For the purpose of analysis, we have interpreted the results of each test site considering all the drops together. Therefore, we start from an initial distribution of block volumes for each test site and we obtain a distribution of all generated fragments’ volumes. We measured all the block volumes of each testing site before they were dropped and plotted as a list of initial volumes (purple distributions in Figure 11, Figure 12, Figure 13 and Figure 14). Then, all the fragments measured at each test site were added in a single list of fragments and sorted also by volume, yielding the fragments distribution or the Rockfall Block Size Distribution (RBSD) of the test sites (Figure 11, Figure 12, Figure 13 and Figure 14). It is interesting to note that the distributions obtained are very similar to the distributions found in natural rockfalls [4,5,6].

The shape of the distributions may be interpreted as having 3 components: the remnants blocks (tail of the distribution); the generated fragments; and the rollover. The rollover, where the tendency of the power law decreases for the smaller volumes, is due to either undersampling (in the tests, fragments smaller than 2 × 2 × 2 cm, were not measured) or due to the scale variant fractal behavior, observed in fragments at sizes larger than the minimum measured. The biggest fragments of the RBSD are the remnants of the initial blocks. The arrangement of the biggest fragments of the RBSD is parallel to the original block volume distribution, which results from the arbitrary choice of the initial volumes (Figure 11, Figure 12, Figure 13 and Figure 14). The distribution of the generated fragments fit roughly to a power law (yellow dots, data plotted in log–log scale), with a lesser slope or exponent. The exponent of the fitted power laws is 0.45, 0.47, 0.31 and 0.54 for test sites 1, 2, 3 and 4, respectively, with coefficients of determination (r-squared) from 0.95 to 0.99. The exponents obtained express the intensity of the fragmentation and are consistent with the MF, describing the same fragmentation scenarios: a low fragmentation at test site 3 with an exponent of 0.31, medium fragmentation at test sites 1 and 2 with exponents close to 0.45; and a high fragmentation at test site 4 with an exponent of 0.54. Finally, all the distributions show rollover.
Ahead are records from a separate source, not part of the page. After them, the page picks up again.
(** C5.  For every progression evaluation, in every arithmetic, the tier
    is that of the alert count: EXCELLENT for 0 alerts, GOOD for 1 or 2,
    FAIR for 3 or 4, POOR for 5 or more; the needs-attention flag is true
    exactly when the count exceeds 2.  On binary64, five semesters of 9
    credits without failure contribute one alert each: the tier is POOR and
    the flag is true; one such semester alone gives one alert, the tier GOOD
    and the flag false. *)
Theorem progresion_nivel :
  forall (JN : JSNumber) (numberToString : num -> string)
         (toFixed : num -> nat -> string) (semesters : list ValidacionService.Grupo),
    let r := ValidacionService._validarProgresionAcademica numberToString toFixed
               semesters in
    ValidacionService.nivel r
      = SpecProgresion.tier (List.length (ValidacionService.alertas r))
    /\ ValidacionService.requiereAtencion r
       = (2 <? List.length (ValidacionService.alertas r))
    /\ (forall (numberToString : @num Float64 -> string)
               (toFixed : @num Float64 -> nat -> string),
          let five := ValidacionService._validarProgresionAcademica
                        numberToString toFixed Ejemplos.cincoSemestres in
          map (@List.length string)
              (map (SpecProgresion.alerts numberToString toFixed) Ejemplos.cincoSemestres)
            = [1; 1; 1; 1; 1]
          /\ List.length (ValidacionService.alertas five) = 5
          /\ ValidacionService.nivel five = SpecProgresion.POOR
          /\ ValidacionService.requiereAtencion five = true)
    /\ (forall (numberToString : @num Float64 -> string)
               (toFixed : @num Float64 -> nat -> string),
          let one := ValidacionService._validarProgresionAcademica
                       numberToString toFixed [Ejemplos.semestre9 "1° Semestre 2024"] in
          List.length (ValidacionService.alertas one) = 1
          /\ ValidacionService.nivel one = SpecProgresion.GOOD
          /\ ValidacionService.requiereAtencion one = false).
Proof.
  intros JN numberToString toFixed semesters r. subst r.
  rewrite progresion_nivel_tier, progresion_requiereAtencion, progresion_alertas.
  split; [reflexivity|]. split; [reflexivity|].
  split.
  - intros nts tf five. subst five.
    repeat split; vm_compute; reflexivity.
  - intros nts tf one. subst one.
    repeat split; vm_compute; reflexivity.
Qed.

(** C6.  What the rounding does on a half-cent.  In exact arithmetic every
    value on a 0.005 boundary rounds to the upper cent, as the specification asks.
    On binary64 a final grade computed as 85.555 rounds to 85.56, and so
    does every binary64 Number below 1000 that lies exactly on a half-cent;
    but scores 35.1 and 62.65 with weights 90 and 10 give the pre-rounding
    Number 37.855, and [_calcularNotaFinal] returns 37.85, the lower cent,
    where exact arithmetic gives 37.86. *)
Theorem redondeo_medio_centavo :
  (forall k : Z,
      @Spec.round2 Exact (ExactImpl.XFin (Q2Qc ((2 * k + 1) # 200)))
      = ExactImpl.XFin (Q2Qc ((k + 1) # 100)))
  /\ (Spec.round2 (Ejemplos.f64 "85.555") = Ejemplos.f64 "85.56"
      /\ CalificacionService._calcularNotaFinal
           [@Ejemplos.evaluacionTexto Float64 "85.555" "100"]
         = Some (Ejemplos.f64 "85.56"))
  /\ forallb (fun j => (Spec.round2 (Ejemplos.octavo j) === Ejemplos.centavoSuperior j)%js)
             (Ejemplos.impares 4000) = true
  /\ (Spec.unroundedFinalGrade (@Ejemplos.notas37855 Float64)
        = Some (Ejemplos.f64 "37.855")
      /\ CalificacionService._calcularNotaFinal (@Ejemplos.notas37855 Float64)
         = Some (Ejemplos.f64 "37.85")
      /\ (Ejemplos.f64 "37.85" === Ejemplos.f64 "37.86")%js = false)
  /\ (Spec.unroundedFinalGrade (@Ejemplos.notas37855 Exact)
        = Some (Ejemplos.exacto "37.855")
      /\ CalificacionService._calcularNotaFinal (@Ejemplos.notas37855 Exact)
         = Some (Ejemplos.exacto "37.86")).
Proof.
  split; [exact Exact_round2_half|].
  split; [split; vm_compute; reflexivity|].
  split; [vm_compute; reflexivity|].
  split; [repeat split; vm_compute; reflexivity|].
  split; vm_compute; f_equal; apply XFin_eq; reflexivity.
Qed.

(** C7 (counterexample).  On binary64, the list with the single evaluation
    of score ["abc"] and weight ["100"]: the score is present and
    unparseable, the evaluation is not skipped and the grade returned is
    NaN, whereas with the evaluation skipped the grade is absent. *)
Lemma unparseable_score_not_skipped :
  let evaluations := [@Ejemplos.evaluacionTexto Float64 "abc" "100"] in
  CalificacionService._calcularNotaFinal evaluations = Some nan
  /\ Spec.isNaN (@nan Float64) = true
  /\ List.length (Spec.skipUnparseable evaluations) = 0
  /\ CalificacionService._calcularNotaFinal (Spec.skipUnparseable evaluations) = None.
Proof.
  cbv zeta. repeat split; vm_compute; reflexivity.
Qed.

(** C7 (amended).  In every arithmetic where NaN absorbs the operations
    (binary64 is one): [_calcularNotaFinal] returns, on every list, [null]
    or a Number; it reads scores and weights through [parseFloat], so that
    lists that coerce alike get the same grade, whether the values arrive as
    numbers or as numeric strings; it skips exactly the evaluations whose
    score is [null] or [undefined]; and an evaluation whose score is present
    but unparseable is not skipped: the grade is then NaN, unless the weight
    total is 0 and the grade absent; an unparseable weight beside a present
    score makes the grade NaN as well. *)
Theorem calcularNotaFinal_coercion :
  forall (JN : JSNumber) (L : NaNLaws JN) (evaluations : list Model.Calificacion),
    (exists r : option num, CalificacionService._calcularNotaFinal evaluations = r)
    /\ (forall evaluations' : list Model.Calificacion,
          Forall2 Spec.sameCoerced evaluations evaluations' ->
          CalificacionService._calcularNotaFinal evaluations
          = CalificacionService._calcularNotaFinal evaluations')
    /\ CalificacionService._calcularNotaFinal evaluations
       = CalificacionService._calcularNotaFinal (filter Spec.present evaluations)
    /\ ((exists e, In e evaluations /\ Spec.present e = true /\ Spec.score e = nan) ->
        CalificacionService._calcularNotaFinal evaluations
        = if (Spec.weightTotal evaluations === of_Z 0)%js then None else Some nan)
    /\ ((exists e, In e evaluations /\ Spec.present e = true /\ Spec.weight e = nan) ->
        CalificacionService._calcularNotaFinal evaluations = Some nan).
Proof.
  intros JN L evaluations.
  split; [eexists; reflexivity|].
  split.
  { intros evaluations' Hsame.
    rewrite !calcularNotaFinal_computeFinalGrade.
    unfold Spec.computeFinalGrade, Spec.unroundedFinalGrade, Spec.weightTotal,
      Spec.weightedSum.
    destruct (sameCoerced_terms Hsame) as (-> & -> & ->). reflexivity. }
  split.
  { rewrite !calcularNotaFinal_computeFinalGrade.
    symmetry. apply computeFinalGrade_filter. }
  split.
  { intros (e & Hin & Hp & Hs).
    rewrite calcularNotaFinal_computeFinalGrade.
    unfold Spec.computeFinalGrade, Spec.unroundedFinalGrade.
    assert (Hex : existsb Spec.present evaluations = true).
    { apply existsb_exists. exists e. split; assumption. }
    rewrite Hex. simpl.
    destruct (Spec.weightTotal evaluations === of_Z 0)%js; [reflexivity|].
    assert (Hsum : Spec.weightedSum evaluations = nan).
    { unfold Spec.weightedSum, Spec.suma. apply fold_add_In_nan.
      apply in_map_iff. exists e. split.
      - rewrite Hs, mul_nan_l, div_nan_l. reflexivity.
      - apply filter_In. split; assumption. }
    rewrite Hsum. cbn [option_map]. unfold Spec.round2.
    rewrite mul_nan_l, div_nan_l, mul_nan_l, round_nan, div_nan_l. reflexivity. }
  intros (e & Hin & Hp & Hw).
  rewrite calcularNotaFinal_computeFinalGrade.
  unfold Spec.computeFinalGrade, Spec.unroundedFinalGrade.
  assert (Hex : existsb Spec.present evaluations = true).
  { apply existsb_exists. exists e. split; assumption. }
  rewrite Hex. simpl.
  assert (Htotal : Spec.weightTotal evaluations = nan).
  { unfold Spec.weightTotal, Spec.suma. apply fold_add_In_nan.
    apply in_map_iff. exists e. split; [exact Hw|].
    apply filter_In. split; assumption. }
  rewrite Htotal. unfold eqb. rewrite compare_nan_l.
  cbn [option_map]. unfold Spec.round2.
  rewrite div_nan_r, mul_nan_l, round_nan, div_nan_l. reflexivity.
Qed.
Notice that the distribution of the initial blocks and the largest fragments at test site 3 are very close due to the lack of breakage (Figure 13), and further apart in test site 4 due to the intense breakage of the blocks (Figure 14). Moreover, the fragment’s volume distribution in test site 4 shows a slope steeper than the other distributions. Meaning that the presence of small rock fragments is predominant in test site 4. Based on these observations, we conclude the intensity of the fragmentation cannot be described with a single parameter only (e.g., the largest fragments), and that the whole distribution of fragments must be considered.

We plot all the volume distributions of all the fragments obtained from each tested block, arranged also by testing sites (Figure 15). We have colored the distributions defining three fragmentation intensity classes: low, medium and high values of the exponent of the fitted power law. The exponent values range from 0.15 to 0.25 for the low intensity class (purple in Figure 15), from 0.25 to 0.5 for medium class (orange in Figure 15), and >0.5 for high intensity class (green in Figure 15).

In this way, we can observe the variation of the breakage pattern at each testing site. In test site 1, we observe blocks that break progressively until reaching a high number of fragments (>100 fragments). Test site 2 may be differentiated by the blocks that generate more or less than 20 fragments, with a change of tendency of the exponent of the fitted power laws. Most of the blocks at test site 3 did not break. Most of the volume distributions show low exponents of the fitted power law. Finally, the distributions of the fragment volumes of test site 4 show mostly high exponents of the fitted power law and a high number of fragments generated.

The number of fragments generated is directly correlated to the exponent of the fitted power law of the fragments’ size distribution (Figure 16). It is interesting to note the contrasting behavior of testing sites 3 and 4, with low and high values, respectively, of the number of fragments and exponent of the fitted power laws. Adding the information of the natural fragmental rockfall inventory [6] (purple dots in Figure 16b), the trend is maintained with the increase in the number of fragments and also for exponents. Notice that the number of fragments from natural rockfalls may be generated from breakage or due to the disaggregation.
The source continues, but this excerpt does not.